Part 1, which covers the location, rooms, kids club and pool, can be found here.

JW Marriott Venice review

Up on the roof

The JW Marriott Venice roof terrace in the main building is the most successful part of the hotel.   But, yet again, they score an own goal.

On the roof is a pool with great views towards Venice.  You can see how deep it is here:

JW Marriott resort hotel Venice rooftop pool

After May, at which point the hotel believes that the main pool is warm enough for kids, children are banned from this pool.  Yes, kids are banned from a pool that is about 2 feet deep and are forced into the ‘family’ pool which is about 5 feet deep.

There used to a restaurant and bar on the roof.  The wasp invasion has basically forced them to abandon this now.  A new bar has been built inside the restaurant and everyone now eats inside.

I have to say that the meal we had here was the most accomplished I had in over two weeks in Italy.  But … come on …. the hotels adds an €8 per person ‘cover charge’ to your bill and doesn’t even provide any bread.

And, when your bill comes, you are asked to tick a box for an extra tip (service is included) with the options running to 18% …..

Everything else …..

There is a lot to see on the island and, to be fair, we didn’t experience it all because of the children.

Here is the lobby bar.  Again, I was very impressed by the design:

JW Marriott resort hotel Venice lobby

Dispensa is the hotel cafe.  Here is one improvement over previous years.  Dispensa used to open very late to effectively force you to pay for the €35 hotel restaurant breakfast.  It now opens at 6.30am so if you can survive on a coffee and a pastry then you can make a decent saving here.

JW Marriott resort hotel Venice Dispensa cafe

Breakfast in the restaurant is OK although it is certainly not outstanding.  It is what you’d expect from a four star hotel.

Yet again, they manage to annoy you.  Once you have sat down, a member of staff comes along and places a card and pencil on your table.  The card says “Room number: [filled in for you]” and underneath “Tip: [left blank for you to fill in]”.  I mean ….

JW Marriott resort hotel Venice breakfast

I popped into the JW Marriott Venice spa briefly.  It is classy but expensive and I wouldn’t be surprised if it was the best option in the city.  It has a small indoor and outdoor plunge pool which looks good.  Entrance is €35.
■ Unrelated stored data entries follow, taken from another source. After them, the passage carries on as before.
(** ** The scenarios of the specification, run *)

(** Scenario A: the first bind of [counter] writes its text.  Scenario C: a
    property write through the proxy rewrites the file. *)
Example scenario_first_bind_and_write :
  let w := process_with no_env empty_disk [plain [("count", VNum 0)]] in
  let bound := rememberSync "counter" (JRef 0%nat) w in
  let written := assign set_own_field (Proxy 0%nat (HandlerSync "counter"))
                   "count" (VNum 1) (snd bound) in
  fst bound = Return (Proxy 0%nat (HandlerSync "counter"))
  /\ Fs.readFile (disk (snd bound)) [".cashola"; "counter.json"]
     = inr (text_of (BObj [("count", VNum 0)]))
  /\ fst (read get_own_field (Proxy 0%nat (HandlerSync "counter")) "count" (snd bound))
     = Return (VNum 0)
  /\ fst written = Return true
  /\ fst (read get_own_field (Proxy 0%nat (HandlerSync "counter")) "count" (snd written))
     = Return (VNum 1)
  /\ Fs.readFile (disk (snd written)) [".cashola"; "counter.json"]
     = inr (text_of (BObj [("count", VNum 1)])).
Proof. repeat split; vm_compute; reflexivity. Qed.

(** Scenario E: after [clearAllSync] the directory is gone, and a bind in a
    new process creates the file again. *)
Example scenario_clear_all :
  let w := process_with no_env empty_disk [plain [("count", VNum 0)]] in
  let cleared := clearAllSync (snd (rememberSync "counter" (JRef 0%nat) w)) in
  let again := rememberSync "counter" (JRef 0%nat)
                 (process_with no_env (disk (snd cleared)) [plain [("count", VNum 3)]]) in
  fst cleared = Return tt
  /\ Fs.readFile (disk (snd cleared)) [".cashola"; "counter.json"] = inl Fs.ENOENT
  /\ Fs.is_dir (disk (snd cleared)) [".cashola"] = false
  /\ fst again = Return (Proxy 0%nat (HandlerSync "counter"))
  /\ Fs.readFile (disk (snd again)) [".cashola"; "counter.json"]
     = inr (text_of (BObj [("count", VNum 3)])).
Proof. repeat split; vm_compute; reflexivity. Qed.
(** * The check list store of [custom_components/check_list/__init__.py]

    A shallow embedding of the class [CheckData]: the items are Python
    dictionaries with string keys, the store is the list [self.items], and
    every method is a function from the list before the call to the outcome
    of the call (a value or the exception raised) together with the list
    after it.  The services, the views and the websocket commands of the
    same file are embedded in the same way, as calls on the list.

    The list holds references to dictionaries.  [async_add] puts a new
    dictionary into it and [async_reorder] moves every dictionary at most
    once, so no two positions of the list hold the same dictionary, and a
    list of dictionary values stands for the list of references; an update
    in place is the replacement of the value at the position found.

    Not modelled: the executor job that saves the list to
    [.check_list.json] and the events fired on the bus.  Both read the list
    and never change it. *)

From stdpp Require Import gmap strings list fin_maps.
From Stdlib Require Import ZArith.

Local Open Scope string_scope.
Local Open Scope Z_scope.
Local Open Scope list_scope.

(** ** Values and dictionaries *)

(** The JSON scalars an item can hold.  Floats, lists and nested objects
    never appear in an item made by the store and are left out. *)
Inductive value : Type :=
  | VNone
  | VBool (b : bool)
  | VInt (z : Z)
  | VStr (s : string).

#[global] Instance value_eq_dec : EqDecision value.
Proof. solve_decision. Defined.

(** Python's [==] on these values: [bool] is a subclass of [int], so
    [True == 1] and [False == 0]; a string or [None] equals only itself. *)
Definition py_eq (a b : value) : bool :=
  match a, b with
  | VNone, VNone => true
  | VBool x, VBool y => Bool.eqb x y
  | VBool x, VInt z | VInt z, VBool x => Z.eqb (Z.b2z x) z
  | VInt x, VInt y => Z.eqb x y
  | VStr s, VStr t => bool_decide (s = t)
  | _, _ => false
  end.

(** Truth value of [v] in a condition ([not v], [if v]). *)
Definition truthy (v : value) : bool :=
  match v with
  | VNone => false
  | VBool b => b
  | VInt z => negb (Z.eqb z 0)
  | VStr s => negb (bool_decide (s = ""))
  end.

(** [v is False]: identity with the singleton [False]. *)
Definition is_False (v : value) : bool :=
  match v with
  | VBool false => true
  | _ => false
  end.

(** An item, and the [info] argument of the update methods: a [dict] with
    string keys. *)
Abbreviation item := (gmap string value).

(** The two exceptions the store raises: [KeyError] (reported as "item not
    found") and [vol.Invalid] (reported as invalid format). *)
Inductive exn : Type :=
  | KeyError
  | Invalid.

Inductive result (A : Type) : Type :=
  | Ok (a : A)
  | Raise (e : exn).
Arguments Ok {A} a.
Arguments Raise {A} e.

Definition bind {A B : Type} (r : result A) (k : A → result B) : result B :=
  match r with
  | Ok a => k a
  | Raise e => Raise e
  end.

Notation "'try' x := r 'in' k" := (bind r (λ x, k))
  (at level 10, x name, r at level 100, k at level 200, only parsing).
JW Marriott resort hotel Venice spa

This is the garden of one of the suites in the cottages in the grounds:

JW Marriott resort hotel Venice

There is a fine dining restaurant in the grounds which has a Michelin star, although we have never managed to eat there:

JW Marriott resort hotel Venice fine dining

The JW Marriott Venice hotel shuttle boat runs every 30 minutes without a break until after midnight.  I had a look at the timetables for the Kempinski and the Excelsior hotels and they run a worse schedule.  The boats have a capacity of around 35 but were never full.  We went to the opera one evening and were grateful for the late finishing time.

JW Marriott resort hotel Venice shuttle boat


Venice is a great place to come in August.  You don’t need to spend much time in the centre with the cruise ship crowds.  You can happily pass your days at the JW Marriott or take a taxi across to the Lido where the beach is impressive, and then pop into the city for a couple of hours in the early evening when it quietens down.

There are a lot of things about the JW Marriott Venice I like.  The design and furnishings are very well done – this is probably the thing that swings it for me.  The grounds are large and well tendered.  The rooftop bar and restaurant is cool.  The spa looks great and there is a fine dining option.  The Junior Suites work really well, either for a couple or for a family with two children.  The shuttle service to St Marks was always punctual.  Breakfast isn’t bad.

It just falls down around the edges.  Spurious extra charges.  Demands for ludicrous tips.  €11 for a can of coke by the pool.  The wasp infestation.  The lack of upgrades for status members.  €118 to rent a bike for 10 minutes.  €8 restaurant cover charges which don’t even get you any bread.

For 40,000 Marriott Rewards points (now 50,000 points, and to be 60,000 points on peak nights from 2019) plus €200 per night for a €500+ junior suite, the JW Marriott in Venice was a very good deal.  I doubt I would come back and pay full price – I would like to try the Cipriani or Kempinski, and the Excelsior on the Lido should be good when refurbished – but it is a good points option.

The hotel website is here if you want to find out more.

PS. We had lunch on the Grand Canal-side terrace at Marriott’s Gritti Palace one day.  I do recommend this.  It gives you an excuse to have a poke around the astonishing interior of the Gritti and, on a sunny day with the hotel’s Riva speedboat parked up next to your table, it is a lovely place to eat.  It clearly isn’t cheap but the food is not too fancy and you are a world away from the crowds.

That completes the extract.